Isla pushed through the doors of the trauma bay and into the relative quiet of the hallway, letting the adrenaline ebb from her system in slow waves. Her hands were steady. They were always steady. But her body knew the truth of what she'd just done. The risk she'd taken. The line she'd walked.

"Dr. Bennett."

She turned to find Dr. Leon Hartman approaching, his silver-streaked hair slightly disheveled as if he'd been running. At fifty-eight, the Chief of Surgery still moved with the quick efficiency of a man half his age, though the lines around his eyes had deepened in the three years since Isla had joined his department. He had the kind of face that inspired confidence in patients and intimidated residents, a combination of patrician features and quiet authority that had served him well through three decades of hospital politics.

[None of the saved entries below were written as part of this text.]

(** * signalk-hts-bod: heading-to-steer (BOD) and track-hold (APB) output

    A shallow embedding of the two plugin sources:
    - [src/index.js]          the BOD-only plugin (module [HtsBod] below),
    - [src/unnamed/part_000]  the BOD + APB plugin (module [HtsBodApb]).

    Number model.  A JavaScript number is either finite or one of NaN and
    the two infinities ([number]).  Finite numbers are carried as exact
    rationals ([Q]): the plugins guard every reading and every command
    argument with [Number.isFinite], and afterwards only [+ - * / %],
    [Math.round], [Math.abs], [Math.min] and [Math.max] with non-zero
    divisors are applied, so the rounding of IEEE doubles is the only thing
    left out.  The numeric options are finite numbers, as the schema of the
    plugin declares them.  [Math.PI] is the rational value of the double
    constant.  Equality of finite numbers is [Qeq] ([==]).

    String model.  A string is a [string] of one-byte code units, the
    alphabet of NMEA 0183; [charCodeAt] is [N_of_ascii]. *)

From Stdlib Require Import ZArith NArith QArith Qround Qabs Qminmax.
From Stdlib Require Import Bool List Ascii String Lia Lqa.
Import ListNotations.

Local Open Scope Q_scope.

(** ** Numbers *)

Inductive number : Type :=
| Num (q : Q)
| NaN
| Infinity (negative : bool).

(** [Number.isFinite] *)
Definition isFinite (n : number) : bool :=
  match n with Num _ => true | _ => false end.

(** Integer part towards zero of a rational. *)
Definition Qtrunc (x : Q) : Z :=
  if Qlt_le_dec x 0 then Qceiling x else Qfloor x.

(** The [%] operator on finite numbers with a non-zero divisor: the result
    takes the sign of the dividend. *)
Definition js_rem (n d : Q) : Q := n - d * inject_Z (Qtrunc (n / d)).

(** [Math.round]: nearest integer, ties towards plus infinity. *)
Definition Math_round (x : Q) : Q := inject_Z (Qfloor (x + (1 # 2))).

(** [Math.PI] = 0x400921FB54442D18 = 884279719003555 / 2^48. *)
Definition Math_PI : Q := 884279719003555 # 281474976710656.

(** [const radToDeg = (r) => (r * 180) / Math.PI] *)
Definition radToDeg (r : Q) : Q := (r * 180) / Math_PI.

(** [const degToRad = (d) => (d * Math.PI) / 180] *)
Definition degToRad (d : Q) : Q := (d * Math_PI) / 180.

(** [const round2 = (n) => Math.round(n * 100) / 100] *)
Definition round2 (n : Q) : Q := Math_round (n * 100) / 100.

(** [function wrap360(deg)], the same text in both files:
<<
    let d = deg % 360
    if (d < 0) d += 360
    return Math.round(d * 10) / 10
>> *)
Definition wrap360 (deg : Q) : Q :=
  let d := js_rem deg 360 in
  let d := if Qlt_le_dec d 0 then d + 360 else d in
  Math_round (d * 10) / 10.

(** Equality of optional numbers up to [==]. *)
Definition oQeq (a b : option Q) : Prop :=
  match a, b with
  | Some x, Some y => x == y
  | None, None => True
  | _, _ => False
  end.

(** ** Strings *)

Local Open Scope string_scope.

Definition is_upper (c : ascii) : bool :=
  let n := N_of_ascii c in (65 <=? n)%N && (n <=? 90)%N.
Definition is_lower (c : ascii) : bool :=
  let n := N_of_ascii c in (97 <=? n)%N && (n <=? 122)%N.
Definition is_digit (c : ascii) : bool :=
  let n := N_of_ascii c in (48 <=? n)%N && (n <=? 57)%N.

Definition upper_char (c : ascii) : ascii :=
  if is_lower c then ascii_of_N (N_of_ascii c - 32) else c.

(** [String.prototype.toUpperCase] on the one-byte alphabet. *)
Fixpoint toUpperCase (s : string) : string :=
  match s with
  | EmptyString => EmptyString
  | String c r => String (upper_char c) (toUpperCase r)
  end.

Fixpoint filter_string (p : ascii -> bool) (s : string) : string :=
  match s with
  | EmptyString => EmptyString
  | String c r => if p c then String c (filter_string p r) else filter_string p r
  end.

Fixpoint forall_string (p : ascii -> bool) (s : string) : bool :=
  match s with
  | EmptyString => true
  | String c r => p c && forall_string p r
  end.

(** [s.replace(/[^A-Z0-9]/g, '')] *)
Definition strip_non_A_Z_0_9 (s : string) : string :=
  filter_string (fun c => is_upper c || is_digit c) s.

Fixpoint repeat_char (c : ascii) (n : nat) : string :=
  match n with
  | O => EmptyString
  | S k => String c (repeat_char c k)
  end.

(** [s.padStart(n, c)] with a one-character filler. *)
Definition padStart (n : nat) (c : ascii) (s : string) : string :=
  repeat_char c (n - String.length s) ++ s.

Definition digit_char (d : N) : ascii := ascii_of_N (48 + d).

(** Lower-case digit of a radix up to 16, as [Number.prototype.toString]
    prints it. *)
Definition hex_char (d : N) : ascii :=
  if (d <? 10)%N then ascii_of_N (48 + d) else ascii_of_N (87 + d).

Fixpoint digits_fuel (fuel : nat) (radix : N) (digit : N -> ascii)
    (n : N) (acc : string) : string :=
  match fuel with
  | O => acc
  | S k =>
      let acc' := String (digit (n mod radix)%N) acc in
      if (n / radix =? 0)%N then acc'
      else digits_fuel k radix digit (n / radix)%N acc'
  end.

(** A non-negative integer in decimal; the fuel is the bit length of the
    number, which bounds its count of digits. *)
Definition decimal (n : N) : string :=
  digits_fuel (S (N.to_nat (N.log2 n))) 10 digit_char n "".

(** [n.toString(16)] for a non-negative integer. *)
Definition toString16 (n : N) : string :=
  digits_fuel (S (N.to_nat (N.log2 n))) 16 hex_char n "".

Fixpoint pow10 (f : nat) : Z :=
  match f with
  | O => 1%Z
  | S k => (10 * pow10 k)%Z
  end.

(** [x.toFixed(f)] for a finite [x] below 1e21: the integer [n] nearest to
    [|x| * 10^f] (the larger at a tie), printed with [f] decimals and the
    sign of [x]. *)
Definition toFixed (f : nat) (x : Q) : string :=
  let neg := if Qlt_le_dec x 0 then true else false in
  let a := Qabs x in
  let n := Z.to_N (Qfloor (a * inject_Z (pow10 f) + (1 # 2))) in
  let m := padStart (S f) "0" (decimal n) in
  let k := (String.length m - f)%nat in
  let body :=
    match f with
    | O => m
    | _ => substring 0 k m ++ "." ++ substring k f m
    end in
  if neg then "-" ++ body else body.

(** [function fmtDeg(deg)]: [wrap360(deg).toFixed(1).padStart(5, '0')]. *)
Definition fmtDeg (deg : Q) : string :=
  let d := wrap360 deg in
  padStart 5 "0" (toFixed 1 d).
(** A persistent and a non-persistent session, just started. *)
Definition persistent_world : World := started "s1" "1.0" true "/opt/juice" sample_gpus 0.
Definition idle_world : World := started "s1" "1.0" false "/opt/juice" sample_gpus 0.

(** Explicit cancellation followed by the whole teardown of the watcher. *)
Definition teardown_run : list label :=
  [LCancel; LWatcherOwn; LWatcher; LWatcher; LWatcher; LWatcher; LWatcher; LWatcher].

Definition after (ls : list label) (w : World) : World := default w (run ls w).

(** One connection served from [Connect] to its exit, then an explicit
    [Cancel] and the teardown. *)
Definition full_run : list label :=
  [LConnect sample_data None; LSendConnect; LTickerChanged; LCreated; LAttach None;
   LExit 0 0; LSendWatcher 0; LTickerChanged; LClosedEvent 0;
   LCancel; LWatcherOwn; LWatcher; LWatcher; LWatcher; LWatcher; LWatcher; LWatcher].






(** ** Vocabulary of the connections-changed signal *)

Definition is_connection_event (e : event) : bool :=
  is_connection_created e || is_connection_closed e.



(** A session in which nothing gets past a connections-changed send: the
    mutex is free and the map still empty, or the mutex is held at line 198;
    every watcher waits for its exit code or stands at line 190; no
    connection event has been reported. *)
Definition quiet (w : World) : Prop :=
  ((holder w = None ∧ connections (sess w) = ∅) ∨ ∃ c, holder w = Some (AtSend c)) ∧
  (∀ i c p, tasks (taskManager (sess w)) !! i = Some (c, p) →
            p = CWRecv ∨ ∃ n, p = CWSend n) ∧
  filter is_connection_event (log w) = [].

(** The session after line 197 of [addConnection] for the data [d]: watcher
    spawned, connection stored. *)
Definition registered (s : Session) (d : restapi.ConnectionData) : Session :=
  (addConnection s d None).2.

(** A persistent session in which a first stream has connected and the
    parent scope has then been cancelled; the same session after the
    connection has instead come to its end with exit code 0. *)
Definition leak_run : list label :=
  [LConnect sample_data None; LParentCancel; LWatcherParent].

Definition exit_run : list label :=
  [LConnect sample_data None; LExit 0 0].

(** ** Vocabulary of the idle timer *)





(** ** The read accessor [Session] (lines 58-85) *)

(** [restapi.SessionActive] and [restapi.SessionClosed]. *)
Inductive SessionState := SessionActive | SessionClosed.

(** [restapi.Session], the value the accessor returns.  A
    [restapi.Connection] only wraps a [ConnectionData]. *)
Record SessionInfo := mkSessionInfo {
  infoId : string;
  infoState : SessionState;
  infoVersion : string;
  infoGpus : list string;
  infoConnections : list restapi.ConnectionData;
  infoPersistent : bool
}.

(** [gpus.GetGpus]. *)
Definition GetGpus (g : SelectedGpuSet) : list string := gpuList g.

Isla had known him long enough to read the concern beneath his composed exterior. The slight tightening around his mouth. The way his gaze flickered to the blood on her scrubs before meeting her eyes. He knew what she had done in there. And he knew what it might cost her.

"Leon." She nodded. "He's stable. Should make a full recovery, barring complications."

"I heard." Hartman fell into step beside her as she walked toward the staff lounge. "I also heard you deviated from protocol. Again."

"The protocol would have killed him."

"The protocol exists for a reason, Isla."

"So do I." She stopped at the water fountain and took a long drink, buying herself a moment to compose a response that wouldn't get her written up. "I made a judgment call. The standard approach would have taken too long. He didn't have that time."

Hartman was quiet. When he spoke again, his voice was lower, more careful. "The new risk and compliance officer wants to see you."

Isla straightened slowly. "The new what?"

"Marianne Cole. She started this week. The board brought her in after the Alan Hendricks settlement." Hartman's expression was unreadable. "She's been reviewing case files, and apparently yours came up."

"My files are exemplary."

"Your outcomes are exemplary. Your adherence to institutional protocols is..." He paused, searching for the diplomatic word. "Less so."

"I save lives, Leon. That's what I was hired to do."

"And no one disputes that." His hand landed briefly on her shoulder, a gesture of support that felt inadequate to the warning he was delivering. "But she wants to see you. Now. Not tomorrow, not after your shift. Now."

The adrenaline that had been fading surged back, sharpening into something colder. Something that felt like dread. "Where?"